The Coastside rancheros found San Francisco a dangerous place to live in the 1840s.
Political turmoil permeated the air–the United States was preparing for war with Mexico–and California was the ultimate prize. As part of the Mexican regime, the rancheros–Francisco Guerrero, Candelario Miramontes Tiburcio Vasquez–were vulnerble and feared for their lives. So they sought haven on the Coastside where enemies would be unable to find them. The Coastside was so remote tht only the mountain lions could track them.
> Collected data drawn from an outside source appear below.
(** Every list the function returns was built that way from a payment its
    payment block returned. *)
Lemma calculate_cash_flow_projection_inv
    (years : Z) (rows : list ProjectionRow) :
  calculate_cash_flow_projection price rental_income expenses down_payment
    loan_rate loan_term vacancy_rate appreciation_rate years
    annual_income_growth annual_expense_growth
  = Ok rows ->
  exists mp,
    projection_mortgage_payment price down_payment loan_rate loan_term = Ok mp
    /\ rows
       = map (row_at price rental_income expenses vacancy_rate
                appreciation_rate annual_income_growth annual_expense_growth
                mp)
           (range 1 (years + 1)).
Proof.
  intro H.
  destruct (projection_mortgage_payment price down_payment loan_rate
              loan_term) as [mp|err] eqn:E.
  - rewrite (calculate_cash_flow_projection_eq years mp E) in H.
    injection H as <-. exists mp. split; reflexivity.
  - unfold calculate_cash_flow_projection in H. rewrite E in H. discriminate.
Qed.

(** Both call sites compute the same payment, as outcomes: equal values,
    and neither raises where the other returns. *)
Lemma mortgage_payment_call_sites_agree :
  metrics_mortgage_payment price down_payment loan_rate loan_term
  = projection_mortgage_payment price down_payment loan_rate loan_term.
Proof.
  destruct (loan_or_none price down_payment loan_rate loan_term)
    as [[HL [Hr Ht]]|H].
  - rewrite metrics_mortgage_payment_loan, projection_mortgage_payment_loan;
      auto.
  - rewrite metrics_mortgage_payment_none, projection_mortgage_payment_none;
      auto.
Qed.

(** C5: for every price, down payment, rate and term the payment block of
    [calculate_metrics] and that of [calculate_cash_flow_projection] have
    the same outcome, the same payment or the same exception, although the
    first clamps the rate and the number of payments and the second does
    not.  On whole calls, whatever the other arguments of either call:
    when both functions return, every projection row carries twelve times
    the [mortgage_payment] of the metrics. *)
Theorem projection_payment_equals_metrics_payment
    (rental_income' expenses' vacancy_rate' appreciation_rate' : Q)
    (tax_rate closing_costs renovation_costs g e : Q) (years : Z) :
  metrics_mortgage_payment price down_payment loan_rate loan_term
  = projection_mortgage_payment price down_payment loan_rate loan_term
  /\ forall m rows,
       calculate_metrics price rental_income' expenses' down_payment loan_rate
         loan_term vacancy_rate' appreciation_rate' tax_rate closing_costs
         renovation_costs g e = Ok m ->
       calculate_cash_flow_projection price rental_income expenses
         down_payment loan_rate loan_term vacancy_rate appreciation_rate
         years annual_income_growth annual_expense_growth = Ok rows ->
       List.length rows = Z.to_nat years
       /\ Forall (fun row => annual_mortgage row = mortgage_payment m * 12)
            rows.
Proof.
  split; [apply mortgage_payment_call_sites_agree|].
  intros m rows Hm Hrows.
  apply calculate_metrics_inv in Hm. destruct Hm as [mp [Hmp ->]].
  apply calculate_cash_flow_projection_inv in Hrows.
  destruct Hrows as [mp' [Hmp' ->]].
  rewrite mortgage_payment_call_sites_agree, Hmp' in Hmp.
  injection Hmp as ->.
  split.
  - rewrite length_map, range_length. f_equal. lia.
  - apply Forall_forall. intros row Hrow.
    apply in_map_iff in Hrow. destruct Hrow as [t [<- _]]. reflexivity.
Qed.

(** C3: for [years >= 1] and a year [t] in [1..years], every list the
    projection returns has [years] rows and the [t]-th one is the row of
    year [t]: income and expenses grown [t-1] times (so the first row has
    the base values), the price appreciated [t] times, the year's cash
    flow, and as cumulative cash flow that year's cash flow times [t]. *)
Theorem projection_row_formulas (years t : Z) (rows : list ProjectionRow) :
  calculate_cash_flow_projection price rental_income expenses down_payment
    loan_rate loan_term vacancy_rate appreciation_rate years
    annual_income_growth annual_expense_growth = Ok rows ->
  (1 <= years)%Z -> (1 <= t <= years)%Z ->
  exists mp row,
    projection_mortgage_payment price down_payment loan_rate loan_term = Ok mp
    /\ List.length rows = Z.to_nat years
    /\ nth_error rows (Z.to_nat (t - 1)) = Some row
    /\ year row = t
    /\ annual_income row
       = rental_income * (1 + annual_income_growth / 100) ^ (t - 1)
         * (1 - vacancy_rate / 100) * 12
    /\ annual_expenses row
       = expenses * (1 + annual_expense_growth / 100) ^ (t - 1) * 12
    /\ (t = 1%Z ->
        annual_income row == rental_income * (1 - vacancy_rate / 100) * 12
        /\ annual_expenses row == expenses * 12)
    /\ property_value row = price * (1 + appreciation_rate / 100) ^ t
    /\ annual_mortgage row = mp * 12
    /\ row_annual_cash_flow row
       = annual_income row - annual_expenses row - annual_mortgage row
    /\ cumulative_cash_flow row = row_annual_cash_flow row * inject_Z t.
Proof.
  intros Hrows Hy Ht.
  apply calculate_cash_flow_projection_inv in Hrows.
  destruct Hrows as [mp [Hmp ->]].
  exists mp.
  exists (row_at price rental_income expenses vacancy_rate appreciation_rate
            annual_income_growth annual_expense_growth mp t).
  split; [exact Hmp|].
  split; [rewrite length_map, range_length; f_equal; lia|].
  split.
  - rewrite nth_error_map, range_nth by lia.
    cbn [option_map]. do 2 f_equal. lia.
  - cbn [row_at year annual_income annual_expenses property_value
         annual_mortgage row_annual_cash_flow cumulative_cash_flow].
    repeat (split; [reflexivity|]).
    split; [|repeat (split; [reflexivity|]); reflexivity].
    intros ->. change (1 - 1)%Z with 0%Z. cbn [Qpower]. split; ring.
Qed.

End Projection.

(** ** The risk assessment *)

Section Risk.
California had already weathered a change of rule as the baton of power was passed from Spain to Mexico. Now, as Americans moved in, a more significant cultural and political change was on the way. This was the setting on the eve of the Gold Rush that brought hoards of Americans to the Golden State.
Guerrero, Miramontes and Vasquez knew one another–they had been stationed in San Francisco under Mexican rule. But most likely it was Vasquez who knew the secret route into isolated Half Moon Bay. He had been the supervisor of Mission Dolores’ livestock and ws familiar with the Corral de Tierra, a 7, 766-acre piece of breathtaking grazing land stretching from Montara to Half Moon Bay.
The Corral de Tierra was so named because the terrain formed a natural enclosure.
Guerrero, Miramontes and Vasquez shared much in common. They had witnessed the dismantling of the harsh
Spanish mission system under which so many Indians had perished. They benefited from the demise of this system as loyal military officers and other deserving individuals were rewarded with tracts of land known as ranchos.
Vasquez applied for and received the southern portion of the Corral de Tierra. Francisco Guerrero, who had held various political positions in San Francisco, also applied for and received the northern section of the Corral de Tierra.